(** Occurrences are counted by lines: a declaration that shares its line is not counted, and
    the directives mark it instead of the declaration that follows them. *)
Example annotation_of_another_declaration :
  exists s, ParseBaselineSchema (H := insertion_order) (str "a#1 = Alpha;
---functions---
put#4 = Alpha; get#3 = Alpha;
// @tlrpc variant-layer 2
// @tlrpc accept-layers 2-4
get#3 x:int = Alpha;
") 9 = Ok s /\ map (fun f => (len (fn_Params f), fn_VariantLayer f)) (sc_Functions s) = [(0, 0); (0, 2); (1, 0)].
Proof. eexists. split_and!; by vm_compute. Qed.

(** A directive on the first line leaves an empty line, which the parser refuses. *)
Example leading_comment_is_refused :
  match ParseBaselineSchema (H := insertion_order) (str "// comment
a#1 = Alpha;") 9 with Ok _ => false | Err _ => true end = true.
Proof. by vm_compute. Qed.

▸ How to complete this task
Write out the lines from the one containing "exists s, ParseBaselineSchema" through the last line of the records above. Include both of those lines and nothing else.

▸ Response box
  exists s, ParseBaselineSchema (H := insertion_order) (str "a#1 = Alpha;
---functions---
put#4 = Alpha; get#3 = Alpha;
// @tlrpc variant-layer 2
// @tlrpc accept-layers 2-4
get#3 x:int = Alpha;
") 9 = Ok s /\ map (fun f => (len (fn_Params f), fn_VariantLayer f)) (sc_Functions s) = [(0, 0); (0, 2); (1, 0)].
Proof. eexists. split_and!; by vm_compute. Qed.

(** A directive on the first line leaves an empty line, which the parser refuses. *)
Example leading_comment_is_refused :
  match ParseBaselineSchema (H := insertion_order) (str "// comment
a#1 = Alpha;") 9 with Ok _ => false | Err _ => true end = true.
Proof. by vm_compute. Qed.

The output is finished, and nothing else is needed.